This is where you go wrong (I think). You believe that in normal perception, there is something physical, whereas in imagination, there is not. Read the quote from Schrodinger, above. Here is a quote from Hawking referring to the perceptual process:
And so the raw data sent to the brain are like a badly pixilated picture with a hole in it. Fortunately, the human brain processes that data, combining the input from both eyes, filling in gaps on the assumption that the visual properties of neighboring locations are similar and interpolating. Moreover, it reads a two-dimensional array of data from the retina and creates from it the impression of three-dimensional space. The brain, in other words, builds a mental picture or model. The brain is so good at model building that if people are fitted with glasses that turn the images in their eyes upside down, their brains, after a time, change the model so that they again see things the right way up.
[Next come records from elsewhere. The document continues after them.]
(* ===== verification/CtlServer.v ===== *)
(** * The control server of the fault injector

    [edfi/platform/unix_apps/ctl/server/edfi_ctl_server.c] with the server thread compiled in,
    and its client [edfi/platform/unix_apps/ctl/client/edfi_ctl_client.c]: the requests on the
    wire, the thread that serves them, and [edfi_ctl_init], which starts the thread and waits
    for it.  The two threads interleave at system calls and accesses to shared variables.

    The sockets are the class [Sockets]; the injector the requests are for is [Edfi]. *)
From stdpp Require Import base numbers list strings relations.
From Stdlib Require Import ZArith Lia Ascii.
From S2P Require Import Prelude Memory CString ProcMaps Edfi.

(** ** Requests on the wire *)

(** [edfi_cmd_data_t]; [ctx_ptr] and [params_ptr] are its pointers, 0 for NULL. *)
Record edfi_cmd_data := mk_cmd {
  cmd : Z;  (** [enum], 4 bytes *)
  status : Z;  (** [int] *)
  context_size : Z;  (** [size_t] *)
  params_size : Z;  (** [size_t] *)
  ctx_ptr : Z;
  params_ptr : Z;
}.

Definition set_status (v : Z) (d : edfi_cmd_data) : edfi_cmd_data :=
  mk_cmd (cmd d) v (context_size d) (params_size d) (ctx_ptr d) (params_ptr d).

Definition sizeof_cmd_data : Z := 40.
Definition sizeof_context : Z := 640.

(** [data.context] and [data.params] point into the buffer the server received. *)
Definition point_to_buff (data_buff : Z) (d : edfi_cmd_data) : edfi_cmd_data :=
  mk_cmd (cmd d) (status d) (context_size d) (params_size d) data_buff (u64 (data_buff + sizeof_context)).

(** The packed layouts on x86-64. *)
Definition cmd_bytes (d : edfi_cmd_data) : list Z :=
  le_bytes 4 (cmd d) ++ le_bytes 4 (status d) ++ le_bytes 8 (context_size d) ++
  le_bytes 8 (params_size d) ++ le_bytes 8 (ctx_ptr d) ++ le_bytes 8 (params_ptr d).
(* ===== verification/Lcg.v ===== *)
(** * The period of the random numbers of the injector

    [edfi_rand] of [edfi_ctl_server.c] is a linear congruential generator modulo 2^64 that
    returns fifteen bits from the middle of its state, bits 16 to 30.  Modulo 2^n such a generator
    with an odd increment and a multiplier that is 1 modulo 4 goes through every residue before it
    repeats; hence every value of [edfi_rand] comes equally often in 2^31 calls. *)
From stdpp Require Import base numbers list.
From Stdlib Require Import ZArith Lia Permutation.
From S2P Require Import Prelude Memory CString Edfi.

(** ** Full period modulo a power of two *)

Section Period.
Context (a4 c2 : Z).

(** The multiplier is 1 modulo 4 and the increment is odd. *)
Local Abbreviation f := (λ x : Z, (4 * a4 + 1) * x + (2 * c2 + 1)).
Local Abbreviation p2 n := (2 ^ Z.of_nat n).

Lemma p2_pos n : 0 < p2 n.
Proof. apply Z.pow_pos_nonneg; lia. Qed.

Lemma p2_S n : p2 (S n) = 2 * p2 n.
Proof. rewrite Nat2Z.inj_succ, Z.pow_succ_r; lia. Qed.

(** 2^k steps are again such a map. *)
Lemma jump k : ∃ b u, ∀ x, Nat.iter (2 ^ k) f x = (p2 (S (S k)) * b + 1) * x + p2 k * (2 * u + 1).
Proof.
  induction k as [|k (b & u & IH)].
  - exists a4, c2. intros x. change (Nat.iter (2 ^ 0) f x) with (f x). change (p2 2) with 4.
    change (p2 0) with 1. cbv beta. ring.
  - exists (p2 (S k) * b * b + b), (u + p2 k * b * (2 * u + 1)). intros x.
    replace (2 ^ S k)%nat with (2 ^ k + 2 ^ k)%nat by (cbn [Nat.pow]; lia).
    rewrite Nat.iter_add, !IH, !p2_S. ring.
Qed.

Lemma jump_mod k x : ∃ v, Nat.iter (2 ^ k) f x = x + p2 k + p2 (S k) * v.
Proof.
  destruct (jump k) as (b & u & H). exists (2 * b * x + u). rewrite H, !p2_S. ring.
Qed.

Lemma jumps_mod k q x : ∃ v, Nat.iter (q * 2 ^ k) f x = x + Z.of_nat q * p2 k + p2 (S k) * v.
Proof.
  induction q as [|q (v & IH)].
  - exists 0. cbn [Nat.mul Nat.iter]. change (Nat.iter 0 f x) with x. lia.
  - cbn [Nat.mul]. rewrite Nat.iter_add, IH.
    destruct (jump_mod k (x + Z.of_nat q * p2 k + p2 (S k) * v)) as (w & ->).
    exists (v + w). lia.
Qed.

(** The generator is back at a residue exactly after multiples of the period. *)
Lemma returns n j x : (Nat.iter j f x - x) mod p2 n = 0 → ∃ q, j = (q * 2 ^ n)%nat.
Proof.
  induction n as [|n IH]; intros H.
  - exists j. cbn. lia.
  - rewrite p2_S in H. pose proof (p2_pos n). apply Z.mod_divide in H as [y Hy]; [|lia].
    destruct IH as [q ->].
    { apply Z.mod_divide; [lia|]. exists (2 * y). lia. }
    destruct (jumps_mod n q x) as (v & Hv). rewrite Hv, p2_S in Hy.
    assert (Z.of_nat q = 2 * (y - v)) as Hq by nia.
    exists (Z.to_nat (y - v)). cbn [Nat.pow]. nia.
Qed.

Lemma iter_inj n x i j :
  (i < j < 2 ^ n)%nat → Nat.iter i f x mod p2 n ≠ Nat.iter j f x mod p2 n.
Proof.
  intros Hij E. pose proof (p2_pos n).
  replace j with ((j - i) + i)%nat in E by lia. rewrite Nat.iter_add in E.
  destruct (returns n (j - i) (Nat.iter i f x)) as [q Hq].
  { rewrite Zminus_mod, <- E, Z.sub_diag. done. }
  destruct q; nia.
Qed.

End Period.

(** ** Counting *)

Section Count.
Context (a4 c2 : Z) (n N : nat) (HN : Z.of_nat N = 2 ^ Z.of_nat n).

Local Abbreviation f := (λ x : Z, (4 * a4 + 1) * x + (2 * c2 + 1)).
Local Abbreviation M := (2 ^ Z.of_nat n).

Lemma N_pow : N = (2 ^ n)%nat.
Proof. apply Nat2Z.inj. rewrite HN, Nat2Z.inj_pow. done. Qed.

Lemma residues_NoDup x : NoDup ((λ i, Nat.iter i f x mod M) <$> seq 0 N).
Proof.
  apply NoDup_fmap_2_strong; [|apply NoDup_seq].
  intros i j Hi%elem_of_seq Hj%elem_of_seq E. rewrite N_pow in *.
  destruct (lt_eq_lt_dec i j) as [[H|H]|H]; [|done|]; exfalso.
  - by apply (iter_inj a4 c2 n x i j); [lia|].
  - by apply (iter_inj a4 c2 n x j i); [lia|].
Qed.

(** In one period the generator visits every residue. *)
Lemma residues_all x : ((λ i, Nat.iter i f x mod M) <$> seq 0 N) ≡ₚ seqZ 0 M.
Proof.
  apply NoDup_Permutation_bis.
  - apply NoDup_ListNoDup, residues_NoDup.
  - rewrite length_fmap, length_seq, length_seqZ. lia.
  - intros v Hv. apply list_elem_of_In, elem_of_seqZ. apply list_elem_of_In, list_elem_of_fmap in Hv as (i & -> & _).
    pose proof (Z.mod_pos_bound (Nat.iter i f x) M). pose proof (p2_pos n). lia.
Qed.

End Count.

(** How many of the values are true. *)
Fixpoint ntrue (bs : list bool) : Z :=
  match bs with
  | [] => 0
  | b :: bs' => Z.b2z b + ntrue bs'
  end.

Lemma ntrue_app l l' : ntrue (l ++ l') = ntrue l + ntrue l'.
Proof. induction l as [|b l IH]; cbn; lia. Qed.

#[export] Instance ntrue_perm : Proper ((≡ₚ) ==> eq) ntrue.
Proof. induction 1; cbn in *; lia. Qed.

Lemma ntrue_const b l : Forall (λ x, x = b) l → ntrue l = Z.b2z b * zlen l.
Proof.
  induction 1 as [|x l -> Hl IH]; cbn [ntrue length]; [by destruct b|]. rewrite IH. destruct b; cbn [Z.b2z]; lia.
Qed.

Lemma ntrue_below m k : 0 <= k <= m → ntrue ((λ v, v <? k) <$> seqZ 0 m) = k.
Proof.
  intros H. replace m with (k + (m - k)) by lia. rewrite seqZ_app, fmap_app, ntrue_app by lia.
  rewrite (ntrue_const true), (ntrue_const false).
  - rewrite !length_fmap, !length_seqZ. cbn [Z.b2z]. lia.
  - apply Forall_fmap, Forall_forall. intros v Hv%elem_of_seqZ. cbn. apply Z.ltb_ge. lia.
  - apply Forall_fmap, Forall_forall. intros v Hv%elem_of_seqZ. cbn. apply Z.ltb_lt. lia.
Qed.

(** ** The generator of the injector *)

(** The state modulo 2^31 is that of the generator over the integers, and the result depends on
    nothing else. *)
Definition lcg (x : Z) : Z := (4 * 275878811 + 1) * x + (2 * 6172 + 1).

(** A step modulo 2^31. *)
Lemma lcg_step_mod y z :
  y mod 2 ^ Z.of_nat 31 = z mod 2 ^ Z.of_nat 31 →
  (y * 1103515245 + 12345) mod 2 ^ Z.of_nat 31 = lcg z mod 2 ^ Z.of_nat 31.
Proof.
  intros H. unfold lcg. change (4 * 275878811 + 1) with 1103515245. change (2 * 6172 + 1) with 12345.
  rewrite (Z.mul_comm 1103515245), (Zplus_mod (y * _)), (Zplus_mod (z * _)), (Zmult_mod y), (Zmult_mod z), H. done.
Qed.

Lemma next_rand_mod i x :
  Nat.iter i next_rand x mod 2 ^ Z.of_nat 31 = Nat.iter i lcg x mod 2 ^ Z.of_nat 31.
Proof.
  induction i as [|i IH]; [done|].
  change (Nat.iter (S i) next_rand x) with (next_rand (Nat.iter i next_rand x)).
  change (Nat.iter (S i) lcg x) with (lcg (Nat.iter i lcg x)). unfold next_rand at 1, u64, uwrap.
  rewrite Z.mod_mod_divide by (by exists (2 ^ 33)). apply lcg_step_mod, IH.
Qed.

Lemma rand_of_mod x : rand_of x = (x mod 2 ^ Z.of_nat 31) / 65536.
Proof.
  unfold rand_of, u32, uwrap. rewrite Z.mod_mod_divide by (by exists (2 ^ 17)).
  change (2 ^ Z.of_nat 31) with (65536 * 32768).
  rewrite Z.rem_mul_r, Z.mul_comm by lia. rewrite Z.div_add by lia.
  rewrite (Z.div_small (x mod 65536)); [done|]. by apply Z.mod_pos_bound.
Qed.

(** Every value comes equally often: of 2^31 numbers in a row, 65536 k are below [k]. *)
Lemma rand_below_count N x k :
  Z.of_nat N = 2 ^ 31 → 0 <= k <= 32768 →
  ntrue ((λ i, rand_of (Nat.iter i next_rand x) <? k) <$> seq 0 N) = 65536 * k.
Proof.
  intros HN Hk.
  rewrite <- (ntrue_below (2 ^ Z.of_nat 31) (65536 * k)) by (change (2 ^ Z.of_nat 31) with (65536 * 32768); lia).
  rewrite <- (residues_all 275878811 6172 31 N HN x), <- list_fmap_compose. f_equal.
  apply list_fmap_ext. intros _ i _. unfold compose.
  rewrite rand_of_mod, next_rand_mod. fold lcg. set (v := Nat.iter i lcg x mod 2 ^ Z.of_nat 31).
  assert (v / 65536 < k ↔ v < 65536 * k) as Hv.
  { split; [|apply Z.div_lt_upper_bound; lia]. intros ?. Z.to_euclidean_division_equations; lia. }
  destruct (Z.ltb_spec (v / 65536) k), (Z.ltb_spec v (65536 * k)); try done; lia.
Qed.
If the glasses are then removed, they see the world upside down for a while, then again adapt. This shows that what one means when one says “I see a chair” is merely that one has used the light scattered by the chair to build a mental image or model of the chair. If the model is upside down, with luck one’s brain will correct it before one tries to sit on the chair.
In perception, the brain constructs the visual image with help of input from the outside world. In imagination or dreaming, the brain constructs a visual image with the help of input from within the brain.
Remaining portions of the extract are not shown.